#### [TRY IT]
Find every line below with "verification" in it and give only how many there are.
----------
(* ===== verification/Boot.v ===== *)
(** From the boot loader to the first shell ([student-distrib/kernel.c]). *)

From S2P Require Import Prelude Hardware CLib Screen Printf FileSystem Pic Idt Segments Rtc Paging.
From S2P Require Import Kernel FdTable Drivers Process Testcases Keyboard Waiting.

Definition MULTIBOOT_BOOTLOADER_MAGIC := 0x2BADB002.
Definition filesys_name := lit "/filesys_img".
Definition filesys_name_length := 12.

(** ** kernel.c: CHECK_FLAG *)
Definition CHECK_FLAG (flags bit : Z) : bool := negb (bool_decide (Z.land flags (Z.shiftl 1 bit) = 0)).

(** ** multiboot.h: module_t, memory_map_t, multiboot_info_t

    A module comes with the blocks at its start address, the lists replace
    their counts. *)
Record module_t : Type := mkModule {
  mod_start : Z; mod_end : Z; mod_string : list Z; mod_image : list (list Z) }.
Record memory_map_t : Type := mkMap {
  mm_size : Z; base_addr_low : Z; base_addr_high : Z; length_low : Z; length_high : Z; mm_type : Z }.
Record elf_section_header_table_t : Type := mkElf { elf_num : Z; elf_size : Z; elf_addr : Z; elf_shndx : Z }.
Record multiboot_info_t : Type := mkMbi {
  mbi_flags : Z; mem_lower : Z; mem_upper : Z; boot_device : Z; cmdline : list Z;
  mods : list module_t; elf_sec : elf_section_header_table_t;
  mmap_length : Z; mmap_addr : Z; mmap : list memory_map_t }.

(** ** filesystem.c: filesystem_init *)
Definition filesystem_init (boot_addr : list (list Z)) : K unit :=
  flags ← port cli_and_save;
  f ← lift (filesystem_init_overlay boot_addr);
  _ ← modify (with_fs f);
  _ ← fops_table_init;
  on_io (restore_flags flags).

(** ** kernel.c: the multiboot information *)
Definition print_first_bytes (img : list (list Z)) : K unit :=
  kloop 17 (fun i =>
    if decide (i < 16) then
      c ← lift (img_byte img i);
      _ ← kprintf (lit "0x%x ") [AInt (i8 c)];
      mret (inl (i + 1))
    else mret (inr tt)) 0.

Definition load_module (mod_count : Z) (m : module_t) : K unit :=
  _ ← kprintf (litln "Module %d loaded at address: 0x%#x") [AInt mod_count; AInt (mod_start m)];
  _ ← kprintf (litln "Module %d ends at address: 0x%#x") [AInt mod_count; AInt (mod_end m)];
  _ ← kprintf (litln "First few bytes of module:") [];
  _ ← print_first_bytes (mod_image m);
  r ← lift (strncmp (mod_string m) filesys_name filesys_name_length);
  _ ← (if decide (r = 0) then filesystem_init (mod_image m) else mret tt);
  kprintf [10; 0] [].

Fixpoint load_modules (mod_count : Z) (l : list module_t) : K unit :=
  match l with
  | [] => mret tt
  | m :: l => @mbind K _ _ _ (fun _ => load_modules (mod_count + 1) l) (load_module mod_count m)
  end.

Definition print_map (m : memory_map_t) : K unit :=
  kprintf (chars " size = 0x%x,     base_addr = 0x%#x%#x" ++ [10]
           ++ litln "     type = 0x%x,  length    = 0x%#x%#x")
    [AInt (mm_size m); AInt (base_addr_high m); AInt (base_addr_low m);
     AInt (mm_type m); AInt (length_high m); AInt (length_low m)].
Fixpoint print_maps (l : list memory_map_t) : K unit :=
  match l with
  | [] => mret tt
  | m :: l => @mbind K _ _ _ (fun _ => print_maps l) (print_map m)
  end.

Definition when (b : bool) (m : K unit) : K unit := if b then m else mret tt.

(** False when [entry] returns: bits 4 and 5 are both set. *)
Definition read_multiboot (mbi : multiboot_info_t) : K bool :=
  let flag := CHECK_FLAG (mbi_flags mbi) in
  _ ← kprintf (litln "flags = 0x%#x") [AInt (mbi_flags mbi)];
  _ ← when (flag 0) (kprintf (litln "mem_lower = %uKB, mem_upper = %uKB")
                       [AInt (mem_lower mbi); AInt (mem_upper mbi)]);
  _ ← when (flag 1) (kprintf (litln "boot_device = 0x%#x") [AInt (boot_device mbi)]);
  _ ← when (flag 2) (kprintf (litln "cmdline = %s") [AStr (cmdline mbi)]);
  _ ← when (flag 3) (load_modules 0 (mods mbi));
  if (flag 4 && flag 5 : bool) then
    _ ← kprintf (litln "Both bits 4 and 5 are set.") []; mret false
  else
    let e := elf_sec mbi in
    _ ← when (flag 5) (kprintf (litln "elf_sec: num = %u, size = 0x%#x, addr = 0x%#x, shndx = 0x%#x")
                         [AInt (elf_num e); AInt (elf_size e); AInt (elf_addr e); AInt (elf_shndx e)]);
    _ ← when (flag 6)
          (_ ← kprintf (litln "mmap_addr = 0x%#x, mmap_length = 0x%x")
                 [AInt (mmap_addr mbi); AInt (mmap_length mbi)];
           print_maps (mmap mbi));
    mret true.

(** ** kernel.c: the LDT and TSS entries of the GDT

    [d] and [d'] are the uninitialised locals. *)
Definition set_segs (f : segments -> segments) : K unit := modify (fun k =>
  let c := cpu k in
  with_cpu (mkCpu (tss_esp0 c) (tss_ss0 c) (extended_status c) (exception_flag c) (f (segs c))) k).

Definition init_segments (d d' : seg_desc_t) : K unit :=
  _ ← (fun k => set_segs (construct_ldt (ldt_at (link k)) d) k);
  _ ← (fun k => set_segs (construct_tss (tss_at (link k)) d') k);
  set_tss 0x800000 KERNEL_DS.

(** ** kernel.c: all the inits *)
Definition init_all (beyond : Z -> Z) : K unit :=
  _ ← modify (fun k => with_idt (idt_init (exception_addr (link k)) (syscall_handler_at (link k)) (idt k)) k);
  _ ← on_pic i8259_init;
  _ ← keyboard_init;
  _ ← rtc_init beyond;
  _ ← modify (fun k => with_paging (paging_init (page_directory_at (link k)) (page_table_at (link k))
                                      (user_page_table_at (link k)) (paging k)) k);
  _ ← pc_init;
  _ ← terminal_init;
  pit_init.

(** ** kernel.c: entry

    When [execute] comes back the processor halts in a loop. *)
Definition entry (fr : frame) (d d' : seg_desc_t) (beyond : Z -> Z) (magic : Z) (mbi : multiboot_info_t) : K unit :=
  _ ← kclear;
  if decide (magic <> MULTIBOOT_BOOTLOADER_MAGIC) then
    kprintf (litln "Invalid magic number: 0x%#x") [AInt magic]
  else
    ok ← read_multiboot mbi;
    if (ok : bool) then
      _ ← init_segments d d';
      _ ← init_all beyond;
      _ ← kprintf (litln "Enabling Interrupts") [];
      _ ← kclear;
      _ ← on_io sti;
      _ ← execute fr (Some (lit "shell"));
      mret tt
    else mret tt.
----------
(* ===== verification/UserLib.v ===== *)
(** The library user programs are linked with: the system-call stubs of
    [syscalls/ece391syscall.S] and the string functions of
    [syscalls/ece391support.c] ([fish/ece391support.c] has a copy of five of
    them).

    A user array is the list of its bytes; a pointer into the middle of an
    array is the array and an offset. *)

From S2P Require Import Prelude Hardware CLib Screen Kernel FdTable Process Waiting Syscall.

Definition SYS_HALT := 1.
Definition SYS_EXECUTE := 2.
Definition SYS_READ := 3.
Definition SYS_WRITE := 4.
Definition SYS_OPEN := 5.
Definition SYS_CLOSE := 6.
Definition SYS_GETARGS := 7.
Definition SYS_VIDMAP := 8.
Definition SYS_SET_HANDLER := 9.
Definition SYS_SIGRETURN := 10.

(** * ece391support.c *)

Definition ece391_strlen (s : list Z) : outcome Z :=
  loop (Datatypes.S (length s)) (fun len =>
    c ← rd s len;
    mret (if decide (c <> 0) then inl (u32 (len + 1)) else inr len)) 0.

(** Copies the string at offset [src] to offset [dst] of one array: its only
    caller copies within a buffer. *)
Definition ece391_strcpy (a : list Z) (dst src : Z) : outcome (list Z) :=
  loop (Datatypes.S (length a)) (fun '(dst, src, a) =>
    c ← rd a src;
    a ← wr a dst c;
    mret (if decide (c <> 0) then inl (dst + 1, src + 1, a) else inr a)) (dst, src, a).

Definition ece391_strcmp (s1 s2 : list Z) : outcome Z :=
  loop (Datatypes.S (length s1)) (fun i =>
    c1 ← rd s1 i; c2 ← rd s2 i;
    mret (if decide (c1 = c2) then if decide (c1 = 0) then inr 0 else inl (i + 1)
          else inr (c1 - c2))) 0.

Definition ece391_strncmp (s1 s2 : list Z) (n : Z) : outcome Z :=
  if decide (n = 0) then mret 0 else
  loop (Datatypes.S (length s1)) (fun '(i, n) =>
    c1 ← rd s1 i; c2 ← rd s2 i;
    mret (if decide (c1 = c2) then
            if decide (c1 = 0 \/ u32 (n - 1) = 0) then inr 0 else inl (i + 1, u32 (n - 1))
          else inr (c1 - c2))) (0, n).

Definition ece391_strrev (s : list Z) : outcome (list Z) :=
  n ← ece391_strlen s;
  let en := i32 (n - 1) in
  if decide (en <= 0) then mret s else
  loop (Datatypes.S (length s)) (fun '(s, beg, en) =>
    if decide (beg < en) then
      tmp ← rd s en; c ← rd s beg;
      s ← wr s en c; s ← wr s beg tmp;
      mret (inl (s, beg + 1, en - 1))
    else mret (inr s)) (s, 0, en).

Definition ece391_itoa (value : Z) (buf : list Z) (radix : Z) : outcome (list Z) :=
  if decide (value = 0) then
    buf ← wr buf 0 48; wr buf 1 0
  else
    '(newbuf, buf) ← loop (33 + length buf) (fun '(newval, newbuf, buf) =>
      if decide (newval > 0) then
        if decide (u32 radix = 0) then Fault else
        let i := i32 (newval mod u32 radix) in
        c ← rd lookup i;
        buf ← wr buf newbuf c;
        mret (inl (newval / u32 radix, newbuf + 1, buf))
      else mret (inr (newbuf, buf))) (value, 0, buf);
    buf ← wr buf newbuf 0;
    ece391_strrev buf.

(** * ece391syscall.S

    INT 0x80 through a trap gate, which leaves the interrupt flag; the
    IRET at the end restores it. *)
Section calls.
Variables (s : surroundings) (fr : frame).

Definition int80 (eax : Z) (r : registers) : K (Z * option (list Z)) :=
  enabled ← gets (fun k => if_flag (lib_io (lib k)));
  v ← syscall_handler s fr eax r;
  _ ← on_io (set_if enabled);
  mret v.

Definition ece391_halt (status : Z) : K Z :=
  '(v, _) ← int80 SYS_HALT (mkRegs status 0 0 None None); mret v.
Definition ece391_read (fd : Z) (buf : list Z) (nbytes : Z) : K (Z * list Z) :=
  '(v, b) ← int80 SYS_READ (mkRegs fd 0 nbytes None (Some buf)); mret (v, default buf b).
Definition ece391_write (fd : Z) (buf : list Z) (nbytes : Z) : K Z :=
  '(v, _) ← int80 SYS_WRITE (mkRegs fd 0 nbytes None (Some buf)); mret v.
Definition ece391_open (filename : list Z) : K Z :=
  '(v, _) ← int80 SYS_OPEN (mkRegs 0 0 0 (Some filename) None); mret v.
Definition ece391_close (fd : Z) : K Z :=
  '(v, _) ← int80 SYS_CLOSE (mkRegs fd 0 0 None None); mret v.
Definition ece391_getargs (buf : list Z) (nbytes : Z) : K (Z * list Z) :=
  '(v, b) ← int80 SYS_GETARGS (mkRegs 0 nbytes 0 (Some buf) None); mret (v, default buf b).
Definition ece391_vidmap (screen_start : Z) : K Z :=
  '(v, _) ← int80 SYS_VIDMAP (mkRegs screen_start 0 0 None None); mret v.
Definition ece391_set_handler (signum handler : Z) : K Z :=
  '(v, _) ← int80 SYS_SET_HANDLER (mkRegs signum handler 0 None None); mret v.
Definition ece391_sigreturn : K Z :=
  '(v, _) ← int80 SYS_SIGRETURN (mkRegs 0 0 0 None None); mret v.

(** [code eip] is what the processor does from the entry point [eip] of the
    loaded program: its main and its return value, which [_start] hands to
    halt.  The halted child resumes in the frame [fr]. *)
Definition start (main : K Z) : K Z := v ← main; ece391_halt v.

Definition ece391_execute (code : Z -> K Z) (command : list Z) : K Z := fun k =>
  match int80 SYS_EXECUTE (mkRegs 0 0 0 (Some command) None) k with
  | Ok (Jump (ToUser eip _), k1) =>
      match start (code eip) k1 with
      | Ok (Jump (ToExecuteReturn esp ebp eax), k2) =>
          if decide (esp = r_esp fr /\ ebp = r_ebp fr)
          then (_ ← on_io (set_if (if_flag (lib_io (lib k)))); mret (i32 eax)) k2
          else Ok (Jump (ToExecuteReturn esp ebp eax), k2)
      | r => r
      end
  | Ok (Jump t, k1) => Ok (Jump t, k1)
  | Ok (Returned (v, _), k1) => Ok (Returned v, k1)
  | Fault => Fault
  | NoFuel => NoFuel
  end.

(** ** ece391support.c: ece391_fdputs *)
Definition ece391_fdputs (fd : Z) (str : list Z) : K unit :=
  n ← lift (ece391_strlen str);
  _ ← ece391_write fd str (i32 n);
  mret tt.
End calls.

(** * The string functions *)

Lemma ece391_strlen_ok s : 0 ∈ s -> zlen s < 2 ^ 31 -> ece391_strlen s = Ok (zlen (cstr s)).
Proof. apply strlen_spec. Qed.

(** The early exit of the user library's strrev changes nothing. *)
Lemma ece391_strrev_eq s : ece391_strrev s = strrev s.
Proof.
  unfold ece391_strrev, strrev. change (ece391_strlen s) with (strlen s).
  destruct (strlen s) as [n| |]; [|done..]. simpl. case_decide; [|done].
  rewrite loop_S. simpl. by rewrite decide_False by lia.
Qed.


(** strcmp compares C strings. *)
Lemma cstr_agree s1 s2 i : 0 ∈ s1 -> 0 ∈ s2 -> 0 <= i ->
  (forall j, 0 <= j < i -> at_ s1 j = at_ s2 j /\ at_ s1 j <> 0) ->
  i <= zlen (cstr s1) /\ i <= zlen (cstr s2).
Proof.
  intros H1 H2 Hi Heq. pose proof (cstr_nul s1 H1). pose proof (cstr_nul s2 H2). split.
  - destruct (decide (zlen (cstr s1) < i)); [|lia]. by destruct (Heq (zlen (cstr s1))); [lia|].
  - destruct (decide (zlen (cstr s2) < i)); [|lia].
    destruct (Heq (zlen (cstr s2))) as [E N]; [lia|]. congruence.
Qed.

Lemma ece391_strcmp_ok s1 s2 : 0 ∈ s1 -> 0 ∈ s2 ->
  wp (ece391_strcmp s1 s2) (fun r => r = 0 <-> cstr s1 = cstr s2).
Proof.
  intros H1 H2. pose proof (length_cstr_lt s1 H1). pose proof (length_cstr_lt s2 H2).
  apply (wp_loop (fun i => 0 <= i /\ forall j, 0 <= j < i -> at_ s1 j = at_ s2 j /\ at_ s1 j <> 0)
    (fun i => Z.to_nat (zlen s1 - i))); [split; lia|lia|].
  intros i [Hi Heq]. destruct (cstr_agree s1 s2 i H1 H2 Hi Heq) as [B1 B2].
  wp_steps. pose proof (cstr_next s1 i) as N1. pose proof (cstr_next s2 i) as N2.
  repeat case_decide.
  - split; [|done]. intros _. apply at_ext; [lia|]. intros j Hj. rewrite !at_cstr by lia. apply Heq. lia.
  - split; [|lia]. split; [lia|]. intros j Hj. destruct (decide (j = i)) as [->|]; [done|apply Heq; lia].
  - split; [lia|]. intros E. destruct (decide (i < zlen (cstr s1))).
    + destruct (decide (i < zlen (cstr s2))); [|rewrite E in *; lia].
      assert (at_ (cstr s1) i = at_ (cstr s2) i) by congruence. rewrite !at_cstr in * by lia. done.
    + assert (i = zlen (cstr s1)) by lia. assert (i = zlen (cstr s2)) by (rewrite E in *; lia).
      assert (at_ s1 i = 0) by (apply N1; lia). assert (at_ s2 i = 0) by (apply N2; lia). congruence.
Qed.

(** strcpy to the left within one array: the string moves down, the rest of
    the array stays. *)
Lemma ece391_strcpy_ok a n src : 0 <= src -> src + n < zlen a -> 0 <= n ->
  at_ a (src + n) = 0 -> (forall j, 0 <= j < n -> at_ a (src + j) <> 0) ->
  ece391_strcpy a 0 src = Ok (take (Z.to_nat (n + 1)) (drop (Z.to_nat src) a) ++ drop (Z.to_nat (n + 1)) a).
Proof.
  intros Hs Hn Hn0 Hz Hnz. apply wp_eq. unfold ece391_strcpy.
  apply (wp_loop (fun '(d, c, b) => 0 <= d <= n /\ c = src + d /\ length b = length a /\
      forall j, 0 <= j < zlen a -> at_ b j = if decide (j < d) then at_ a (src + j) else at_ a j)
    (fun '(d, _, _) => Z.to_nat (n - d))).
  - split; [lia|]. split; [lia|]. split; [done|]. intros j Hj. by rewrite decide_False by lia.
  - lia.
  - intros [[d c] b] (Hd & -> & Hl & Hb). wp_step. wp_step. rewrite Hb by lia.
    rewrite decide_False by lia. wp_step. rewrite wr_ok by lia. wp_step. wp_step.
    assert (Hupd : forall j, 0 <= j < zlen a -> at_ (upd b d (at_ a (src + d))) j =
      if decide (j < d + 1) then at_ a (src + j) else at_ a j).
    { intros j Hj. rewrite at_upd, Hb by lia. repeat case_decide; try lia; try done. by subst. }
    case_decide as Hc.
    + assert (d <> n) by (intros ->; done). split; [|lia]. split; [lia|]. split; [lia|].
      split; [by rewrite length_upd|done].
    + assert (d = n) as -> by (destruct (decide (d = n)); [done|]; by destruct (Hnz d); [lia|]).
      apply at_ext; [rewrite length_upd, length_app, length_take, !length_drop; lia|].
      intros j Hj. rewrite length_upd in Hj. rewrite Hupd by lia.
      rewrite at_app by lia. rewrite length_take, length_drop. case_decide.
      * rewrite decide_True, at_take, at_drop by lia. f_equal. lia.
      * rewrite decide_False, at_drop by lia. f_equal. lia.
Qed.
----------
#### [TASK SOLUTION]
2